__EXERCISE DIRECTIONS__: Starting at the line with "match skip with" and going on through the line with "match nat_of_ascii c with", reproduce each line in the records below exactly and nothing more.

__SUPPLIED INFORMATION__:
(** * pyhaproxy: the tree-to-model builder of [pyhaproxy/parse.py]

    A shallow embedding of [Parser] (parse.py) and a verification of the
    properties its specification states about it.

    The grammar module [pegnode] and the model module [config] are imported
    by parse.py and are not part of the sources at hand.  The parse tree is
    therefore data the builders receive (module [pegnode] below holds its
    shape, read off the attribute accesses of parse.py), [pegnode.parse] is a
    section variable, and the classes of [config] are records holding the
    keyword arguments parse.py passes to their constructors (the attributes
    of a Server stripped of the whitespace at their ends). *)

From Stdlib Require Import String Ascii.
From stdpp Require Import gmap strings list fin_maps.

Local Open Scope string_scope.
Local Open Scope list_scope.

(** ** The Python values the builders work with *)

Module py.

(** Exceptions, by class.  parse.py itself only raises plain [Exception];
    [AttributeError] is what reading a missing attribute raises, and
    [ParseError] stands for whatever [pegnode.parse] raises. *)
Inductive exn : Type :=
| Exception (msg : string)
| AttributeError (attr : string)
| ParseError (msg : string).

Inductive result (A : Type) : Type :=
| Return (a : A)
| Raise (e : exn).
Arguments Return {A} a.
Arguments Raise {A} e.

#[export] Instance result_ret : MRet result := fun _ a => Return a.
#[export] Instance result_bind : MBind result := fun _ _ f m =>
  match m with
  | Return a => f a
  | Raise e => Raise e
  end.

Definition returns {A} (m : result A) : bool :=
  match m with Return _ => true | Raise _ => false end.

Definition message (e : exn) : string :=
  match e with
  | Exception msg => msg
  | AttributeError attr => attr
  | ParseError msg => msg
  end.

(** [truthy s] is Python's truth value of a string: non-empty. *)
Definition truthy (s : string) : bool :=
  match s with
  | EmptyString => false
  | String _ _ => true
  end.

(** [s.split(sep)] for a non-empty separator: the pieces between the
    occurrences of [sep], found from the left and not overlapping.
    [skip] counts the characters of a separator that was matched and is
    still to be passed over.  The head of the result is the piece being
    read.  (For an empty separator Python raises ValueError; parse.py only
    passes the literals [' \t'] and [','].) *)
Fixpoint split_from (sep : string) (skip : nat) (s : string) : list string :=
  match s with
  | EmptyString => [EmptyString]
  | String c s' =>
    match skip with
    | S k => split_from sep k s'
    | O =>
      if String.prefix sep s
      then EmptyString :: split_from sep (String.length sep - 1) s'
      else match split_from sep 0 s' with
           | piece :: pieces => String c piece :: pieces
           | [] => [String c EmptyString]
           end
    end
  end.

Definition split (s sep : string) : list string := split_from sep 0 s.

(** [sub in s] *)
Fixpoint contains (s sub : string) : bool :=
  String.prefix sub s ||
  match s with
  | EmptyString => false
  | String _ s' => contains s' sub
  end.

(** [c.isspace()], for a character: space, tab, newline, vertical tab, form
    feed and carriage return. *)
Definition isspace (c : ascii) : bool :=
  match nat_of_ascii c with
  | 9 | 10 | 11 | 12 | 13 | 32 => true
  | _ => false
  end.

(** [s.lstrip()], [s.rstrip()] and [s.strip()]: the text without the
    whitespace at its beginning, at its end, at both. *)
Fixpoint lstrip (s : string) : string :=
  match s with
  | EmptyString => EmptyString
  | String c s' => if isspace c then lstrip s' else s
  end.

Fixpoint rstrip (s : string) : string :=
  match s with
  | EmptyString => EmptyString
  | String c s' =>
    match rstrip s' with
    | EmptyString => if isspace c then EmptyString else String c EmptyString
    | String _ _ as kept => String c kept
    end
  end.

Definition strip (s : string) : string := rstrip (lstrip s).

(** A file system as far as [os.path.exists] and [open(path).read()] see
    it: the readable files and their contents. *)
Abbreviation filesystem := (gmap string string).

End py.
Import py.

(** The two separators of parse.py: [' \t'] (a space followed by a tab) and
    [','] *)
Definition tab : ascii := ascii_of_nat 9.
Definition space_tab : string := String " "%char (String tab EmptyString).
Definition comma : string := ",".

(** ** pegnode: the parse tree *)

(** Modelled from the spec: the node classes of [pyhaproxy/pegnode.py],
    which is not among the sources.  The spec's grammar gives the kinds of
    sections and of lines; the attributes of each node are those parse.py
    reads from it.  A node's [.text] is a string; a node is a record of the
    sub-nodes read.  The class tests [isinstance(node, pegnode.X)] become
    the constructors of [line_node] and [section_node]; the last
    constructor of each is a node of any other class. *)
Module pegnode.

Module ServiceAddress.
Record t := mk { host : string; port : string }.
End ServiceAddress.

Module ConfigLine.
Record t := mk { keyword : string; value : string }.
End ConfigLine.

Module OptionLine.
Record t := mk { keyword : string; value : string }.
End OptionLine.

Module ServerLine.
Record t := mk
  { server_name : string; service_address : ServiceAddress.t; value : string }.
End ServerLine.

Module BindLine.
Record t := mk { service_address : ServiceAddress.t; value : string }.
End BindLine.

Module AclLine.
Record t := mk { acl_name : string; value : string }.
End AclLine.

Module BackendLine.
Record t := mk
  { operator : string; backendtype : string;
    backend_name : string; backend_condition : string }.
End BackendLine.

Module UserLine.
Record t := mk
  { user_name : string; passwd_type : string;
    password : string; groups_fragment : string }.
End UserLine.

Module GroupLine.
Record t := mk { group_name : string; users_fragment : string }.
End GroupLine.

Inductive line_node : Type :=
| ConfigLine (n : ConfigLine.t)
| OptionLine (n : OptionLine.t)
| ServerLine (n : ServerLine.t)
| BindLine (n : BindLine.t)
| AclLine (n : AclLine.t)
| BackendLine (n : BackendLine.t)
| UserLine (n : UserLine.t)
| GroupLine (n : GroupLine.t)
| OtherLine (text : string).

(** Section nodes.  [proxy_name] is [<kind>_header.proxy_name.text];
    [service_address] is [Some] exactly when [<kind>_header.service_address]
    is an instance of [pegnode.ServiceAddress]. *)

Module GlobalSection.
Record t := mk { config_block : list line_node }.
End GlobalSection.

Module DefaultsSection.
Record t := mk { proxy_name : string; config_block : list line_node }.
End DefaultsSection.

Module UserlistSection.
Record t := mk { proxy_name : string; config_block : list line_node }.
End UserlistSection.

Module BackendSection.
Record t := mk { proxy_name : string; config_block : list line_node }.
End BackendSection.

Module ListenSection.
Record t := mk
  { proxy_name : string; service_address : option ServiceAddress.t;
    config_block : list line_node }.
End ListenSection.

Module FrontendSection.
Record t := mk
  { proxy_name : string; service_address : option ServiceAddress.t;
    config_block : list line_node }.
End FrontendSection.

Inductive section_node : Type :=
| GlobalSection (n : GlobalSection.t)
| FrontendSection (n : FrontendSection.t)
| DefaultsSection (n : DefaultsSection.t)
| ListenSection (n : ListenSection.t)
| UserlistSection (n : UserlistSection.t)
| BackendSection (n : BackendSection.t)
| OtherSection (text : string).

Abbreviation tree := (list section_node).

End pegnode.

(** ** config: the typed model *)

(** Modelled from the spec: the classes of [pyhaproxy/config.py], which is
    not among the sources.  Each class is the record of the keyword
    arguments parse.py passes to its constructor, which are the fields the
    spec's data model lists for it ("Server{name, host, port, attributes}",
    "Bind{host, port, attributes}", ...).  The constructors keep their
    arguments as they are passed, but for [Server], whose constructor keeps
    each attribute without the whitespace at its ends. *)
Module config.
Lemma expect_app (lit rest : string) : Iso.expect lit (lit +:+ rest) = Some rest.
Proof. unfold Iso.expect. rewrite cut_app, String.eqb_refl. reflexivity. Qed.

Lemma field_zero_pad (w : nat) (n : N) (rest : string) :
  (0 < w)%nat -> (n < 10 ^ N.of_nat w)%N ->
  Iso.field w (Py.zero_pad w n +:+ rest) = Some (n, rest).
Proof.
  intros Hw Hn. destruct (zero_pad_number w n Hw Hn) as [Hlen Hnum].
  unfold Iso.field. rewrite <- Hlen at 1. rewrite cut_app, Hnum. reflexivity.
Qed.

(** A separator is not mistaken for the start of a fraction. *)
Lemma expect_dot_offset : Iso.expect "." Iso.utc_offset = None.
Proof. reflexivity. Qed.

(** [read] recognises what [isoformat] writes. *)
Lemma read_isoformat (d : DateTime.t) :
  Iso.valid d = true -> Iso.read (DateTime.isoformat d) = Some d.
Proof.
  intros Hv. pose proof Hv as Hr. unfold Iso.valid in Hr.
  repeat (apply andb_prop in Hr as [Hr ?]).
  repeat match goal with
         | H : (_ <=? _)%N = true |- _ => apply N.leb_le in H
         | H : (_ <? _)%N = true |- _ => apply N.ltb_lt in H
         end.
  assert (Hd : (DateTime.day d <= 31)%N).
  { unfold Iso.days_in_month in *.
    destruct (DateTime.month d =? 2)%N; [destruct (Iso.is_leap _); lia|].
    destruct (_ || _); lia. }
  unfold Iso.read, DateTime.isoformat.
  rewrite field_zero_pad by (try lia; change (10 ^ N.of_nat 4)%N with 10000%N; lia).
  rewrite expect_app.
  rewrite field_zero_pad by (try lia; change (10 ^ N.of_nat 2)%N with 100%N; lia).
  rewrite expect_app.
  rewrite field_zero_pad by (try lia; change (10 ^ N.of_nat 2)%N with 100%N; lia).
  rewrite expect_app.
  rewrite field_zero_pad by (try lia; change (10 ^ N.of_nat 2)%N with 100%N; lia).
  rewrite expect_app.
  rewrite field_zero_pad by (try lia; change (10 ^ N.of_nat 2)%N with 100%N; lia).
  rewrite expect_app.
  rewrite field_zero_pad by (try lia; change (10 ^ N.of_nat 2)%N with 100%N; lia).
  cbv zeta.
  destruct (N.eqb_spec (DateTime.microsecond d) 0%N) as [Hus|Hus].
  - rewrite append_nil. fold Iso.utc_offset. rewrite expect_dot_offset.
    change (String.eqb Iso.utc_offset Iso.utc_offset) with true. cbv iota.
    rewrite <- Hus. destruct d; cbn in *. rewrite Hv. reflexivity.
  - rewrite append_assoc, expect_app.
    rewrite field_zero_pad by (try lia; change (10 ^ N.of_nat 6)%N with 1000000%N; lia).
    change (String.eqb "+00:00" Iso.utc_offset) with true. cbv iota.
    destruct d; cbn in *. rewrite Hv. reflexivity.
Qed.

(** ** Records of blocks *)

Section WireFacts.
Context {A : Type} `{Amount A}.

Lemma rebuild_block (b : Block.t A) :
  Block.set_hash (Block.hash b)
    (Block.set_nonce (Block.nonce b)
       (Block.init (Block.index b) (Block.previous_hash b) (Block.transactions b)
                   (Block.timestamp b)))
  = b.
Proof. destruct b. reflexivity. Qed.
End WireFacts.

(** [fromisoformat] reads back what [isoformat] writes. *)
Lemma fromisoformat_isoformat (d : DateTime.t) :
  Iso.valid d = true -> Iso.fromisoformat (DateTime.isoformat d) = Iso.Instant d.
Proof. intros Hv. unfold Iso.fromisoformat. rewrite (read_isoformat _ Hv). reflexivity. Qed.

(** A block comes back from its record. *)
Lemma decode_encode {A : Type} `{Amount A} (b : Block.t A) :
  Iso.valid (Block.timestamp b) = true ->
  Wire.from_dict (Wire.to_dict b) = Wire.Read b.
Proof.
  intros Hv. unfold Wire.from_dict, Wire.to_dict. simpl.
  rewrite (fromisoformat_isoformat _ Hv). simpl.
  rewrite rebuild_block. reflexivity.
Qed.

(** X1: a chain whose timestamps are well-formed UTC instants comes back
    unchanged from [Blockchain.to_dict] followed by [Block.from_dict] on
    each record: every field of every block, stored hash included. *)
Theorem from_dict_to_dict {A : Type} `{Amount A} (self : Blockchain.t A) :
  (forall b, b ∈ Blockchain.chain self -> Iso.valid (Block.timestamp b) = true) ->
  Wire.chain_from_dict (Wire.chain_to_dict self) = Wire.Read (Blockchain.chain self).
Proof.
  unfold Wire.chain_to_dict.
  induction (Blockchain.chain self) as [|b chain IH]; intros Hall; [reflexivity|].
  simpl. rewrite decode_encode by (apply Hall, list_elem_of_here).
  rewrite IH by (intros b' Hb'; apply Hall, list_elem_of_further, Hb').
  reflexivity.
Qed.

Lemma from_dict_to_dict_witness :
  Wire.chain_from_dict (Wire.chain_to_dict Scenario.mined1)
  = Wire.Read (Blockchain.chain Scenario.mined1).
Proof.
  apply from_dict_to_dict. intros b Hb.
  apply list_elem_of_In in Hb. simpl in Hb.
  destruct Hb as [<- | [<- | []]]; reflexivity.
Defined.

(** ** The length of a hash *)

Lemma length_round (st : list int) (kw : int * int) :
  length (SHA256.round st kw) = length st.
Proof.
  unfold SHA256.round.
  repeat (destruct st as [|? st]; try reflexivity).
Qed.

Lemma length_rounds (kws : list (int * int)) :
  forall st, length (fold_left SHA256.round kws st) = length st.
Proof.
  induction kws as [|kw kws IH]; intros st; simpl; [reflexivity|].
  rewrite IH. apply length_round.
Qed.

Lemma length_compress (h block : list int) :
  length (SHA256.compress h block) = length h.
Proof.
  unfold SHA256.compress. rewrite length_map, length_combine, length_rounds. lia.
Qed.

Lemma length_blocks (fuel : nat) :
  forall h bs, length (SHA256.blocks fuel h bs) = length h.
Proof.
  induction fuel as [|fuel IH]; intros h bs; simpl; [reflexivity|].
  destruct bs; [reflexivity|]. rewrite IH. apply length_compress.
Qed.

Lemma length_digest (msg : list int) : length (SHA256.digest msg) = 8%nat.
Proof. unfold SHA256.digest. rewrite length_blocks. reflexivity. Qed.

Lemma hex_char_is_hex (d : N) : (d < 16)%N -> is_hex (SHA256.hex_char d) = true.
Proof.
  intros Hd.
  assert (Hcases : d = 0%N \/ d = 1%N \/ d = 2%N \/ d = 3%N \/ d = 4%N \/ d = 5%N \/
                   d = 6%N \/ d = 7%N \/ d = 8%N \/ d = 9%N \/ d = 10%N \/ d = 11%N \/
                   d = 12%N \/ d = 13%N \/ d = 14%N \/ d = 15%N) by lia.
  repeat (destruct Hcases as [-> | Hcases]; [reflexivity|]). subst. reflexivity.
Qed.

Lemma land_15 (x : N) : (N.land x 15 < 16)%N.
Proof.
  change 15%N with (N.ones 4). rewrite N.land_ones.
  apply N.mod_lt. discriminate.
Qed.

Lemma hex_digits_spec (n : nat) (x : N) :
  String.length (SHA256.hex_digits n x) = n /\ all_hex (SHA256.hex_digits n x) = true.
Proof.
  induction n as [|n [IHl IHh]]; [split; reflexivity|].
  cbn [SHA256.hex_digits String.length all_hex]. rewrite IHl, IHh.
  rewrite hex_char_is_hex by apply land_15. split; reflexivity.
Qed.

__REPLY TO THE TASK__:
    match skip with
    | S k => split_from sep k s'
    | O =>
      if String.prefix sep s
      then EmptyString :: split_from sep (String.length sep - 1) s'
      else match split_from sep 0 s' with
           | piece :: pieces => String c piece :: pieces
           | [] => [String c EmptyString]
           end
    end
  end.

Definition split (s sep : string) : list string := split_from sep 0 s.

(** [sub in s] *)
Fixpoint contains (s sub : string) : bool :=
  String.prefix sub s ||
  match s with
  | EmptyString => false
  | String _ s' => contains s' sub
  end.

(** [c.isspace()], for a character: space, tab, newline, vertical tab, form
    feed and carriage return. *)
Definition isspace (c : ascii) : bool :=
  match nat_of_ascii c with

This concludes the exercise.